But mentally, I will get there, too! Things could be so much worse. Yeah, things are tough and times are hard. But I will get through, and I will get through without GAINING WEIGHT. I will keep getting back on the wagon because being on it is better than being off it. This is a journey that I am not going to quit. I really don't have a choice!

Saturday, November 7, 2009

Great to be back!



First things first! Woke up this morning STARVING! It felt so good to wake up in my own bed and go into my own kitchen to make a bowl of pumpkin oatmeal. AND the sun was shining! I knew it was gonna be a good day.

Right after breakfast I decided to work out.
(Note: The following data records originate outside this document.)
(** * A shallow embedding of the Go package [webdriver] (fedesog/webdriver)

    The package launches a browser driver (chromedriver, or Firefox with the
    WebDriver extension installed into a temporary profile) and talks to it
    with the JSON Wire Protocol.  This development embeds

    - the protocol transport and the error classifier of [webdriver.go]
      ([parseError], [CommandError.Error], [newRequest], [do], [doInternal]),
    - the helpers of [common.go] ([probePort], [runBrowser]),
    - the Firefox supervisor of [firefoxdriver.go] ([createTempProfile],
      [Start], [Stop]),
    - both revisions of the chromedriver supervisor of [chromedriver.go],
    - [SetLogPath] and [NewSession] of the drivers, [newSession] of
      [webdriver.go], and commands of [session.go] ([Delete],
      [Screenshot], the IME commands, [FocusOnFrame], [FindElements],
      [SendKeys], [SendKeysOnActiveElement]) with the loops over strings
      of [unicode/utf8] they rely on,

    and proves properties of them.  Calls into the Go standard library whose
    result depends on the outside world (the network, the file system, the
    clock, the child process) are oracles: fields of a record handed to the
    embedded function.  Part I holds the definitions, Part II the theorems. *)

From Stdlib Require Import ZArith DecimalString DecimalZ.
From stdpp Require Import gmap strings list.

Local Open Scope Z_scope.

(* ===================================================================== *)
(** * Part I: definitions                                                 *)
(* ===================================================================== *)

(** ** Go values the package manipulates *)

Module Go.

(** A Go [[]byte] and a Go [string] are both byte sequences. *)
Definition bytes := string.

(** [strconv.Itoa], and the verb [%d] of [fmt.Sprintf]. *)
Definition Itoa (z : Z) : string := NilZero.string_of_int (Z.to_int z).

(** The range of Go's [int] on the 64-bit platforms the package targets. *)
Definition inInt (z : Z) : bool := (- 2 ^ 63 <=? z) && (z <? 2 ^ 63).
(** X18.  When [write_to_json] raises: on a file with content the
    call raises [ValueError] exactly when the last character is not the
    closing bracket or the first one is not the opening bracket; in every
    other case it keeps all of the file but the closing bracket and
    writes the separator, the record and a new closing bracket after
    it. *)
Theorem write_to_json_raises_iff (e : entry) (content : text) :
  content <> [] ->
  (write_to_json dumps e (Some content) = WriteValueError <->
   last content 0 <> RBRACKET \/ hd 0 content <> LBRACKET) /\
  (forall new, write_to_json dumps e (Some content) = Written new ->
     exists sep, (sep = [NEWLINE] \/ sep = [COMMA; NEWLINE]) /\
       new = removelast content ++ sep ++ dumps e ++ [NEWLINE; RBRACKET]).
Proof.
  intros Hne.
  destruct (exists_last Hne) as (pre & x & ->).
  assert (Hlast : nth_error (pre ++ [x]) (List.length (pre ++ [x]) - 1) = Some x)
    by apply nth_error_snoc.
  assert (Hfirst : nth_error (pre ++ [x]) 0 = Some (hd 0 (pre ++ [x])))
    by (destruct pre; reflexivity).
  assert (Hch : exists ch, nth_error (pre ++ [x])
                             (List.length (pre ++ [x]) - 1 - 1) = Some ch).
  { destruct (nth_error (pre ++ [x]) (List.length (pre ++ [x]) - 1 - 1)) eqn:E;
      [eauto|].
    apply nth_error_None in E. rewrite length_app in E.
    cbn [List.length] in E. lia. }
  destruct Hch as [ch Hch]. unfold text.
  rewrite (@write_to_json_nonempty _ dumps e (pre ++ [x])
             (List.length (pre ++ [x]) - 1) x (hd 0 (pre ++ [x])) ch
             Hne eq_refl Hlast Hfirst Hch).
  rewrite last_last, removelast_last.
  assert (Hcut : firstn (List.length (pre ++ [x]) - 1) (pre ++ [x]) = pre).
  { rewrite length_app. cbn [List.length].
    replace (List.length pre + 1 - 1)%nat with (List.length pre + 0)%nat by lia.
    rewrite firstn_app_2. cbn [firstn]. apply app_nil_r. }
  rewrite Hcut.
  destruct (N.eqb_spec x RBRACKET) as [Hx|Hx]; cbn [negb].
  - destruct (N.eqb_spec (hd 0 (pre ++ [x])) LBRACKET) as [Hh|Hh]; cbn [negb].
    + split.
      * split; [discriminate|]. intros [H|H]; contradiction.
      * intros new [= <-].
        destruct (ch =? LBRACKET); cbn [negb]; eauto.
    + split; [|discriminate]. split; [now right|reflexivity].
  - split; [|discriminate]. split; [now left|reflexivity].
Qed.

End RoundTripFacts.

Section RoundTripExamples.

Import Text Json MiniJson.
Local Open Scope N_scope.

Lemma written_file_loads_back_witness :
  exists content,
    write_all dumps [true; false] None = Some (Some content) /\
    stream_json_data raw_decode (Some content)
      = Some (Streamed (map to_value [true; false]) StopIteration) /\
    load_json_data raw_decode (Some content)
      = Some (Loaded (map to_value [true; false])).
Proof.
  apply (@written_file_loads_back json raw_decode flag_entry dumps to_value
           mini_scanner_contract mini_dumps_contract true [false] None).
  now left.
Defined.

Lemma stream_accepts_truncated_array_witness :
  let content := [LBRACKET; NEWLINE] ++ array_body (map dumps [true; false]) in
  json_load raw_decode content = LoadError json /\
  stream_json_data raw_decode (Some content)
    = Some (Streamed (map to_value [true; false]) StopIteration) /\
  load_json_data raw_decode (Some content)
    = Some (Loaded (map to_value [true; false])).
Proof.
  apply (@stream_accepts_truncated_array json raw_decode flag_entry dumps to_value
           mini_scanner_contract mini_dumps_contract true [false]).
Defined.

Lemma stream_empty_array_witness :
  stream_json_data raw_decode (Some ([LBRACKET] ++ [NEWLINE] ++ [RBRACKET]))
    = Some (Streamed [] StopIteration) /\
  load_json_data raw_decode (Some ([LBRACKET] ++ [NEWLINE] ++ [RBRACKET]))
    = Some (Loaded []).
Proof.
  apply (@stream_empty_array json raw_decode mini_scanner_contract [NEWLINE]).
  reflexivity.
Defined.

Lemma stream_rejects_append_after_clearing_witness :
  exists content msg,
    write_to_json dumps true (Some cleared) = Written content /\
    stream_json_data raw_decode (Some content)
      = Some (Streamed [] (DecodeError msg)) /\
    load_json_data raw_decode (Some content)
      = Some (LoadRaised json (DecodeError msg)).
Proof.
  apply (@stream_rejects_append_after_clearing json raw_decode flag_entry dumps
           mini_scanner_contract true).
Defined.

Lemma write_to_json_raises_iff_witness :
  (write_to_json dumps true (Some (of_string "[] ")) = WriteValueError <->
   last (of_string "[] ") 0 <> RBRACKET \/ hd 0 (of_string "[] ") <> LBRACKET) /\
  (forall new, write_to_json dumps true (Some (of_string "[] ")) = Written new ->
     exists sep, (sep = [NEWLINE] \/ sep = [COMMA; NEWLINE]) /\
       new = removelast (of_string "[] ") ++ sep ++ dumps true
             ++ [NEWLINE; RBRACKET]).
Proof.
  apply (@write_to_json_raises_iff flag_entry dumps true (of_string "[] ")).
  discriminate.
Defined.

End RoundTripExamples.

(** ** Retry files *)

Section RetryFileFacts.

Import Text Resume Driver RetryFiles.
Local Open Scope Z_scope.

Lemma creates_count file n :
  file = Absent \/ file = Unreadable ->
  Nat.iter (S n) (fun f => fst (create_retry_file f)) file
  = RetryData (Some (Z.of_nat (S n))).
Proof.
  intros Hf. induction n as [|n IH].
  - destruct Hf as [-> | ->]; reflexivity.
  - change (Nat.iter (S (S n)) (fun f => fst (create_retry_file f)) file)
      with (fst (create_retry_file
                   (Nat.iter (S n) (fun f => fst (create_retry_file f)) file))).
    rewrite IH. cbn [create_retry_file fst count_or_zero].
    do 2 f_equal. rewrite (Nat2Z.inj_succ (S n)). reflexivity.
Qed.

(** X19.  The retry file counts the failures recorded in it: starting
    from no file (or from one that cannot be read), after [n] calls of
    [create_retry_file] ([n >= 1]) the stored count is [n], the last call
    returned [n], and [check_retry_status] answers that the record may be
    retried exactly when [n < max_retries]; once [delete_retry_file] has
    run the count starts again from 0. *)
Theorem retry_file_counts_creates (file : retry_file) (n : nat)
    (max_retries : Z) :
  file = Absent \/ file = Unreadable ->
  (1 <= n)%nat ->
  let file_n := Nat.iter n (fun f => fst (create_retry_file f)) file in
  stored_retry_count file_n = Some (Z.of_nat n) /\
  snd (create_retry_file
         (Nat.iter (n - 1) (fun f => fst (create_retry_file f)) file))
  = (true, Z.of_nat n) /\
  check_retry_status file_n max_retries = (Z.of_nat n <? max_retries, Z.of_nat n) /\
  check_retry_status (fst (delete_retry_file file_n)) max_retries = (true, 0) /\
  snd (create_retry_file (fst (delete_retry_file file_n))) = (true, 1).
Proof.
  intros Hf Hn. destruct n as [|n]; [lia|]. cbv zeta.
  rewrite creates_count by assumption.
  split; [reflexivity|]. split.
  - replace (S n - 1)%nat with n by lia. destruct n as [|n].
    + destruct Hf as [-> | ->]; reflexivity.
    + rewrite creates_count by assumption.
      cbn [create_retry_file snd count_or_zero]. f_equal.
      rewrite (Nat2Z.inj_succ (S n)). reflexivity.
  - split; [|split; reflexivity].
    cbn [check_retry_status count_or_zero].
    destruct (Z.leb_spec max_retries (Z.of_nat (S n)));
      destruct (Z.ltb_spec (Z.of_nat (S n)) max_retries); try lia; reflexivity.
Qed.

(** X20.  A retry file that has reached the limit replaces the chat
    call: when the retry file of the record has been written
    [max_retries] times or more, [interact_with_llm] returns the record
    with the empty response without calling the chat and without touching
    the world; below the limit it makes the call. *)
Theorem exhausted_retry_file_short_circuits_chat
    (ns_to_seconds : Q -> Q) (call_ollama_chat : nat -> entry -> llm_outcome)
    (file : retry_file) (n : nat) (max_retries : Z) (w : world) (e : entry) :
  file = Absent \/ file = Unreadable ->
  (1 <= n)%nat ->
  let file_n := Nat.iter n (fun f => fst (create_retry_file f)) file in
  let answer :=
    interact_with_llm ns_to_seconds call_ollama_chat
      (fun _ => stored_retry_count file_n) max_retries w e in
  fst (check_retry_status file_n max_retries) = (Z.of_nat n <? max_retries) /\
  answer = if Z.of_nat n <? max_retries
           then match call_ollama_chat (List.length (llm_calls w)) e with
                | LlmRaises msg => InteractionRaised (log_call w e) msg
                | LlmReturns r => NewEntry (log_call w e) (answered ns_to_seconds e r)
                end
           else NewEntry w (sentinel e).
Proof.
  intros Hf Hn. destruct n as [|n]; [lia|]. cbv zeta.
  rewrite creates_count by assumption.
  unfold interact_with_llm. cbn [stored_retry_count count_or_zero check_retry_status].
  destruct (Z.leb_spec max_retries (Z.of_nat (S n)));
    destruct (Z.ltb_spec (Z.of_nat (S n)) max_retries); try lia; split; reflexivity.
Qed.

Local Open Scope string_scope.

Lemma string_app_assoc (a b c : string) : (a ++ b) ++ c = a ++ (b ++ c).
Proof. induction a as [|x a IH]; [reflexivity|]. cbn [append]. now rewrite IH. Qed.

Lemma append_cancel_l (p a b : string) : p ++ a = p ++ b -> a = b.
Proof.
  induction p as [|c p IH]; cbn [append]; [auto|].
  intros [= H]. auto.
Qed.

Lemma get_or_present (e : entry) k d1 d2 :
  dict_get e k <> None -> get_or e k d1 = get_or e k d2.
Proof. unfold get_or. destruct (dict_get e k); [reflexivity|contradiction]. Qed.

Lemma get_or_missing (e : entry) k d :
  dict_get e k = None -> get_or e k d = d.
Proof. unfold get_or. now intros ->. Qed.

(** X21.  The two sides do not agree on the name of a retry file:
    [get_retry_file_path] names it with the default ['unknown'] for a
    missing identity field, [interact_with_llm] looks for it with the
    default ['Unknown'], so the names are the same exactly when the
    record has all three of [id], [sub_id] and [code_id]. *)
Theorem retry_file_names_agree_iff (e : entry) :
  retry_file_name "unknown" e = retry_file_name "Unknown" e <->
  (dict_get e "id" <> None /\ dict_get e "sub_id" <> None /\
   dict_get e "code_id" <> None).
Proof.
  unfold retry_file_name, entry_identifier. split.
  - intros H.
    destruct (dict_get e "id") as [a|] eqn:Ea.
    + rewrite (@get_or_present e "id" (PyStr "unknown") (PyStr "Unknown")) in H
        by (rewrite Ea; discriminate).
      rewrite !string_app_assoc in H. apply append_cancel_l in H.
      destruct (dict_get e "sub_id") as [b|] eqn:Eb.
      * rewrite (@get_or_present e "sub_id" (PyStr "unknown") (PyStr "Unknown")) in H
          by (rewrite Eb; discriminate).
        apply (@append_cancel_l "_") in H. apply append_cancel_l in H.
        destruct (dict_get e "code_id") as [c|] eqn:Ec.
        { repeat split; discriminate. }
        { rewrite !get_or_missing in H by assumption. discriminate H. }
      * rewrite !(@get_or_missing e "sub_id") in H by assumption.
        discriminate H.
    + rewrite !(@get_or_missing e "id") in H by assumption. discriminate H.
  - intros (Ha & Hb & Hc).
    rewrite (@get_or_present e "id" (PyStr "unknown") (PyStr "Unknown") Ha).
    rewrite (@get_or_present e "sub_id" (PyStr "unknown") (PyStr "Unknown") Hb).
    rewrite (@get_or_present e "code_id" (PyStr "unknown") (PyStr "Unknown") Hc).
    reflexivity.
Qed.

End RetryFileFacts.

(** ** File names and languages *)

Section NameFacts.

Import Text LlmProcessor.
Local Open Scope N_scope.

Lemma underscore_not_alnum : is_alnum UNDERSCORE = false.
Proof. reflexivity. Qed.

(** X22.  [sanitize_model_name] gives a name that is safe in a path:
    it has the length of the model name, is made of ASCII letters, digits
    and underscores only (so it holds no slash and no dot), sanitizing it
    again changes nothing, and a name already made of such characters is
    left as it is. *)
Theorem sanitize_model_name_safe (model_name : text) :
  List.length (sanitize_model_name model_name) = List.length model_name /\
  Forall (fun c => is_alnum c = true \/ c = UNDERSCORE)
         (sanitize_model_name model_name) /\
  ~ In 47 (sanitize_model_name model_name) /\
  ~ In 46 (sanitize_model_name model_name) /\
  sanitize_model_name (sanitize_model_name model_name)
  = sanitize_model_name model_name /\
  (Forall (fun c => is_alnum c = true \/ c = UNDERSCORE) model_name <->
   sanitize_model_name model_name = model_name).
Proof.
  unfold sanitize_model_name.
  assert (HF : Forall (fun c => is_alnum c = true \/ c = UNDERSCORE)
                 (map (fun c => if is_alnum c then c else UNDERSCORE) model_name)).
  { apply Forall_forall. intros c Hc. apply in_map_iff in Hc.
    destruct Hc as (x & <- & _). destruct (is_alnum x) eqn:E; auto. }
  split; [apply length_map|]. split; [exact HF|].
  split; [|split; [|split]].
  - intros H. rewrite Forall_forall in HF. destruct (HF _ H) as [E|E]; discriminate.
  - intros H. rewrite Forall_forall in HF. destruct (HF _ H) as [E|E]; discriminate.
  - rewrite map_map. apply map_ext. intros c.
    destruct (is_alnum c) eqn:E; [now rewrite E|reflexivity].
  - split.
    + clear HF. intros H. induction H as [|c l Hc Hl IH]; [reflexivity|].
      cbn [map]. rewrite IH. destruct Hc as [Hc| ->]; [now rewrite Hc|reflexivity].
    + intros H. rewrite <- H. exact HF.
Qed.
But since it was sunny and warm outside, I decided to skip the gym and go on a walk instead. I walked for an hour, and was wore out! I took a route where I knew there would be several hills, and boy did I feel them! But the walk was so pleasant... I love the pretty leaves you see on the trees during his time of year.



So right after I got back from my walk, one of my besties called and asked if I'd be interested in helping her clean her mom's house for some extra cash. Being that I am BROKE, I jumped at it. But before I left, I had a healthy lunch of shrimp, broccoli with reduced fat shredded cheese, and a few sweet potato fries (I love these). I forgot to take a picture, though. I figured if I had a healthy lunch, I would be less tempted to eat things I shouldn't while I was away from home.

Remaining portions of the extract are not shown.